(* ===== verification/Threads.v ===== *)
(** * Threads: interleaved atomic operations and a counting logic

    The machine the locks of src/thread run on, and the proof rule for them.

    A thread is a program over the atomic operations of src/internal/atomic.h
    and the futex calls: a tree of operations with continuations, cut at labels
    (loop heads, call returns); [body] gives the program at a label.  The system
    is a memory of ints and the list of the threads, and a step runs one
    operation of one thread: every interleaving is a path.  futex waits and the
    client's choices return an arbitrary value (a wait may time out, be
    interrupted or return spuriously), wakes do not change the memory.

    The logic gives each thread a ghost count; [wp] checks a program operation
    by operation against an invariant of the memory and the counts of all the
    threads, and [invariant_reachable] carries it to every reachable state. *)

From Stdlib Require Import ZArith Lia List Bool Permutation.
From S2P Require Import Prelude.
Import ListNotations.
Open Scope Z_scope.

(** ** Operations *)

Definition ints : Type := Z -> Z.

Inductive op : Type :=
| Load (a : Z)
| Store (a v : Z)
| Cas (a t s : Z)         (** a_cas *)
| Swap (a v : Z)          (** a_swap *)
| FetchAdd (a v : Z)      (** a_fetch_add; a_inc and a_dec are +1 and -1 *)
| FutexWait (a v : Z)     (** __futexwait, __timedwait *)
| Wake (a n : Z)          (** __wake *)
| Spin                    (** a_spin, a_barrier *)
| Choose.                 (** the client decides *)

(** The value an operation returns and the memory it leaves; [c] is the value
    the kernel or the client returns.  ints are 32-bit signed. *)
Definition exec (o : op) (m : ints) (c : Z) : Z * ints :=
  match o with
  | Load a => (m a, m)
  | Store a v => (0, mset m a v)
  | Cas a t s => (m a, if m a =? t then mset m a s else m)
  | Swap a v => (m a, mset m a v)
  | FetchAdd a v => (m a, mset m a (s32 (m a + v)))
  | FutexWait _ _ | Choose => (c, m)
  | Wake _ _ | Spin => (0, m)
  end.

Section Programs.
Context {label : Type}.

Inductive prog : Type :=
| Do (o : op) (k : Z -> prog)
| Goto (l : label).

(** The program at a label, for the thread with a given id. *)
Variable body : Z -> label -> prog.

Inductive tstep (i : Z) : ints -> prog -> ints -> prog -> Prop :=
| tstep_do m o k c :
    tstep i m (Do o k) (snd (exec o m c)) (k (fst (exec o m c)))
| tstep_goto m l : tstep i m (Goto l) m (body i l).

Definition system : Type := ints * list (Z * prog).

Inductive sys_step : system -> system -> Prop :=
| sys_step_intro m i p m' p' l1 l2 :
    tstep i m p m' p' ->
    sys_step (m, l1 ++ (i, p) :: l2) (m', l1 ++ (i, p') :: l2).

Definition reachable : system -> system -> Prop := star sys_step.

(** A run given by its schedule: at each entry the index of the thread that
    moves and the value chosen. *)
Fixpoint run (sched : list (nat * Z)) (s : system) : system :=
  match sched with
  | [] => s
  | (n, c) :: sched =>
      let '(m, ts) := s in
      run sched
        match nth_error ts n with
        | Some (i, Do o k) =>
            (snd (exec o m c), firstn n ts ++ (i, k (fst (exec o m c))) :: skipn (S n) ts)
        | Some (i, Goto l) => (m, firstn n ts ++ (i, body i l) :: skipn (S n) ts)
        | None => s
        end
  end.

Lemma nth_error_cut {A} n (ts : list A) t :
  nth_error ts n = Some t -> ts = firstn n ts ++ t :: skipn (S n) ts.
Proof.
  revert n; induction ts as [|x ts IH]; intros [|n] H; cbn in *; try discriminate.
  - now injection H as ->.
  - f_equal. now apply IH.
Qed.

Lemma run_reachable sched s s0 : reachable s0 s -> reachable s0 (run sched s).
Proof.
  revert s; induction sched as [|[n c] sched IH]; intros [m ts] H; [exact H|].
  cbn [run]. apply IH. destruct (nth_error ts n) as [[i [o k|l]]|] eqn:E; [| |exact H].
  all: eapply star_step; [exact H|]; apply nth_error_cut in E; rewrite E at 1.
  - apply sys_step_intro, tstep_do.
  - apply sys_step_intro, tstep_goto.
Qed.

(** ** The logic *)

(** Three counts per thread. *)
Definition ghost : Type := Z * Z * Z.
Definition g1 (g : ghost) : Z := fst (fst g).
Definition g2 (g : ghost) : Z := snd (fst g).
Definition g3 (g : ghost) : Z := snd g.

Fixpoint total (f : ghost -> Z) (gs : list (Z * ghost)) : Z :=
  match gs with [] => 0 | (_, g) :: gs => f g + total f gs end.

Lemma total_perm f gs gs' : Permutation gs gs' -> total f gs = total f gs'.
Proof.
  induction 1 as [|[i g] l l' H IH|[i g] [j h] l|]; cbn; lia.
Qed.

Lemma total_app f gs gs' : total f (gs ++ gs') = total f gs + total f gs'.
Proof. induction gs as [|[i g] gs IH]; cbn; lia. Qed.

Variable Inv : ints -> list (Z * ghost) -> Prop.
Hypothesis Inv_perm : forall m gs gs', Permutation gs gs' -> Inv m gs -> Inv m gs'.
(** The counts a thread may have, and the number of threads allowed. *)
Variable gok : ghost -> Prop.
Variable limit : nat.
(** The labels that occur, and the counts of a thread there. *)
Variable lok : label -> Prop.
Variable own : label -> ghost.

(** From every memory the invariant allows, whatever the other threads hold,
    the operation leaves a memory the invariant allows with new counts for this
    thread, from which the rest of the program is correct. *)
Fixpoint wp (i : Z) (p : prog) (g : ghost) : Prop :=
  match p with
  | Goto l => lok l /\ g = own l
  | Do o k =>
      forall m c others,
        Forall (fun h => gok (snd h)) others -> (length others < limit)%nat ->
        Inv m ((i, g) :: others) ->
        exists g', gok g' /\ Inv (snd (exec o m c)) ((i, g') :: others) /\
                   wp i (k (fst (exec o m c))) g'
  end.

(** An operation that writes nothing the invariant looks at. *)
Definition frame_op (watched : Z -> bool) (o : op) : bool :=
  match o with
  | Store a _ | Cas a _ _ | Swap a _ | FetchAdd a _ => negb (watched a)
  | _ => true
  end.

Lemma wp_frame (watched : Z -> bool) i o k g :
  (forall m gs a v, watched a = false -> Inv m gs -> Inv (mset m a v) gs) ->
  gok g -> frame_op watched o = true -> (forall r, wp i (k r) g) -> wp i (Do o k) g.
Proof.
  intros Hw Hg Ho Hk m c others _ _ Hinv. exists g. split; [assumption|]. split; [|apply Hk].
  destruct o; cbn in *; try assumption; try (apply Hw; [now apply negb_true_iff|assumption]).
  destruct (m a =? t); [apply Hw; [now apply negb_true_iff|assumption]|assumption].
Qed.

Hypothesis body_ok : forall i l, lok l -> wp i (body i l) (own l).

(** The counts of all threads, in order. *)
Definition sys_inv (s : system) : Prop :=
  exists gs : list ghost,
    Forall2 (fun t g => wp (fst t) (snd t) g /\ gok g) (snd s) gs /\
    (length gs <= limit)%nat /\
    Inv (fst s) (combine (map fst (snd s)) gs).

Lemma combine_mid {A B} (l1 l2 : list A) (h1 h2 : list B) x y :
  length l1 = length h1 ->
  combine (l1 ++ x :: l2) (h1 ++ y :: h2) = combine l1 h1 ++ (x, y) :: combine l2 h2.
Proof.
  revert h1; induction l1 as [|a l1 IH]; intros [|b h1] H; cbn in *; try lia; [reflexivity|].
  f_equal. apply IH. lia.
Qed.

Lemma combine_ghosts ts gs :
  Forall2 (fun (t : Z * prog) g => wp (fst t) (snd t) g /\ gok g) ts gs ->
  Forall (fun h => gok (snd h)) (combine (map fst ts) gs) /\
  length (combine (map fst ts) gs) = length gs /\ length ts = length gs.
Proof.
  induction 1 as [|t g ts gs [_ Hg] H (IH1 & IH2 & IH3)]; cbn; [auto|].
  split; [now constructor|]. lia.
Qed.

Lemma sys_step_inv s s' : sys_inv s -> sys_step s s' -> sys_inv s'.
Proof.
  intros (gs & Hf & Hlen & Hinv) Hst. destruct Hst as [m i p m' p' l1 l2 Hst]. cbn in *.
  apply Forall2_app_inv_l in Hf as (h1 & hh & H1 & Hh & ->).
  destruct hh as [|g h2]; [inversion Hh|].
  apply Forall2_cons_iff in Hh as [[Hwp Hg] H2]. cbn in Hwp.
  destruct (combine_ghosts _ _ H1) as (G1 & L1 & L1').
  destruct (combine_ghosts _ _ H2) as (G2 & L2 & L2').
  rewrite length_app in Hlen. cbn [length] in Hlen.
  rewrite map_app in Hinv. cbn [map fst] in Hinv.
  rewrite combine_mid in Hinv by (rewrite length_map; lia).
  set (others := combine (map fst l1) h1 ++ combine (map fst l2) h2).
  assert (Hperm : forall y, Permutation
    (combine (map fst l1) h1 ++ (i, y) :: combine (map fst l2) h2) ((i, y) :: others)).
  { intros y. unfold others. symmetry. apply Permutation_middle. }
  assert (Hnew : exists g', gok g' /\ Inv m' ((i, g') :: others) /\ wp i p' g').
  { apply (Inv_perm _ _ _ (Hperm g)) in Hinv. inversion Hst; subst.
    - cbn [wp] in Hwp. apply (Hwp _ _ others); [now apply Forall_app| |assumption].
      unfold others. rewrite length_app. lia.
    - cbn [wp] in Hwp. destruct Hwp as [Hl ->]. exists (own l). auto. }
  destruct Hnew as (g' & Hg' & Hinv' & Hwp').
  exists (h1 ++ g' :: h2). cbn [fst snd]. split; [|split].
  - apply Forall2_app; [assumption|]. constructor; auto.
  - rewrite length_app. cbn [length]. lia.
  - rewrite map_app. cbn [map fst]. rewrite combine_mid by (rewrite length_map; lia).
    eapply Inv_perm; [|exact Hinv']. symmetry. apply Hperm.
Qed.

(** Threads that start at labels, with the invariant true of what they own. *)
Lemma invariant_reachable m ts s :
  Forall (fun l => lok l /\ gok (own l)) (map snd ts) -> (length ts <= limit)%nat ->
  Inv m (map (fun t => (fst t, own (snd t))) ts) ->
  reachable (m, map (fun t => (fst t, Goto (snd t))) ts) s -> sys_inv s.
Proof.
  intros Hok Hlen Hinv. apply star_invariant; [apply sys_step_inv|].
  exists (map (fun t => own (snd t)) ts). cbn. split; [|split].
  - clear Hlen Hinv. induction ts as [|[i l] ts IH]; cbn in *; [constructor|].
    inversion Hok; subst. constructor; [|apply IH; assumption]. cbn. tauto.
  - now rewrite length_map.
  - rewrite map_map. cbn. replace (combine _ _) with (map (fun t => (fst t, own (snd t))) ts);
      [assumption|]. clear. induction ts as [|[i l] ts IH]; cbn; [reflexivity|]. now f_equal.
Qed.

(** A thread at a label contributes its count to the total. *)
Lemma at_label_total (f : ghost -> Z) (s : system) (i : Z) (l : label) :
  (forall g, gok g -> 0 <= f g) -> sys_inv s -> In (i, Goto l) (snd s) ->
  exists gs, Inv (fst s) gs /\ Forall (fun h => gok (snd h)) gs /\ (length gs <= limit)%nat /\
             f (own l) <= total f gs.
Proof.
  intros Hf (gs & H2 & Hlen & Hinv) Hin. eexists. split; [exact Hinv|].
  destruct (combine_ghosts _ _ H2) as (Hg & Hl & _). split; [assumption|].
  split; [lia|]. clear Hinv Hg Hl Hlen.
  induction H2 as [|t g ts gs [Hwp Hg] H2 IH]; [contradiction|]. cbn.
  assert (Hrest : 0 <= total f (combine (map fst ts) gs)).
  { clear -H2 Hf. induction H2 as [|t g ts gs [_ Hg] H2 IH]; cbn; [lia|].
    specialize (Hf g Hg). lia. }
  destruct Hin as [->|Hin]; [cbn in Hwp; destruct Hwp as [_ ->]; lia|].
  specialize (IH Hin). specialize (Hf g Hg). lia.
Qed.

(** When every thread is at a label the counts are known. *)
Lemma all_at_labels (s : system) (ts : list (Z * label)) :
  sys_inv s -> snd s = map (fun t => (fst t, Goto (snd t))) ts ->
  Inv (fst s) (map (fun t => (fst t, own (snd t))) ts).
Proof.
  intros (gs & H2 & _ & Hinv) E. rewrite E in *.
  replace (map (fun t => (fst t, own (snd t))) ts)
    with (combine (map fst (map (fun t : Z * label => (fst t, Goto (snd t))) ts)) gs);
    [assumption|]. clear -H2. revert gs H2.
  induction ts as [|[i l] ts IH]; intros gs H2; inversion H2 as [|t g ts' gs' [Hw _] H2']; subst;
    [reflexivity|]. cbn in Hw |- *. destruct Hw as [_ ->]. f_equal. now apply IH.
Qed.

Lemma total_none f ids : f (0, 0, 0) = 0 -> total f (map (fun i : Z => (i, (0, 0, 0))) ids) = 0.
Proof. intros Hf. induction ids; cbn [map total]; lia. Qed.

(** Two different threads at labels. *)
Lemma two_at_labels (f : ghost -> Z) (s : system) l1 i j l2 l3 la lb :
  (forall g, gok g -> 0 <= f g) -> sys_inv s ->
  snd s = l1 ++ (i, Goto la) :: l2 ++ (j, Goto lb) :: l3 ->
  exists gs, Inv (fst s) gs /\ f (own la) + f (own lb) <= total f gs.
Proof.
  intros Hf (gs & H2 & _ & Hinv) E. eexists. split; [exact Hinv|]. clear Hinv. rewrite E in *. clear E.
  assert (Hpos : forall ts gs, Forall2 (fun t g => wp (fst t) (snd t) g /\ gok g) ts gs ->
            0 <= total f (combine (map fst ts) gs)).
  { clear -Hf. induction 1 as [|t g ts gs [_ Hg] H2 IH]; cbn; [lia|]. specialize (Hf g Hg). lia. }
  apply Forall2_app_inv_l in H2 as (h1 & hh & H1 & H2 & ->).
  destruct hh as [|ga hh]; [inversion H2|]. apply Forall2_cons_iff in H2 as [[Ha _] H2].
  apply Forall2_app_inv_l in H2 as (h2 & hh' & H2 & H3 & ->).
  destruct hh' as [|gb h3]; [inversion H3|]. apply Forall2_cons_iff in H3 as [[Hb _] H3].
  cbn in Ha, Hb. destruct Ha as [_ ->], Hb as [_ ->].
  pose proof (Hpos _ _ H1). pose proof (Hpos _ _ H2). pose proof (Hpos _ _ H3).
  destruct (combine_ghosts _ _ H1) as (_ & _ & L1). destruct (combine_ghosts _ _ H2) as (_ & _ & L2).
  rewrite !map_app. cbn [map fst]. rewrite !combine_mid by (rewrite length_map; lia).
  rewrite map_app. cbn [map fst]. rewrite combine_mid by (rewrite length_map; lia).
  rewrite total_app. cbn [total]. rewrite total_app. cbn [total]. lia.
Qed.
End Programs.

Arguments prog : clear implicits.
Arguments system : clear implicits.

^^^^^^^^^^^^^^^^

WHAT IS NEEDED ▸
In the entries above, find each line with the word "given" and return it.

ANSWER ▸
(** The program at a label, for the thread with a given id. *)
(** A run given by its schedule: at each entry the index of the thread that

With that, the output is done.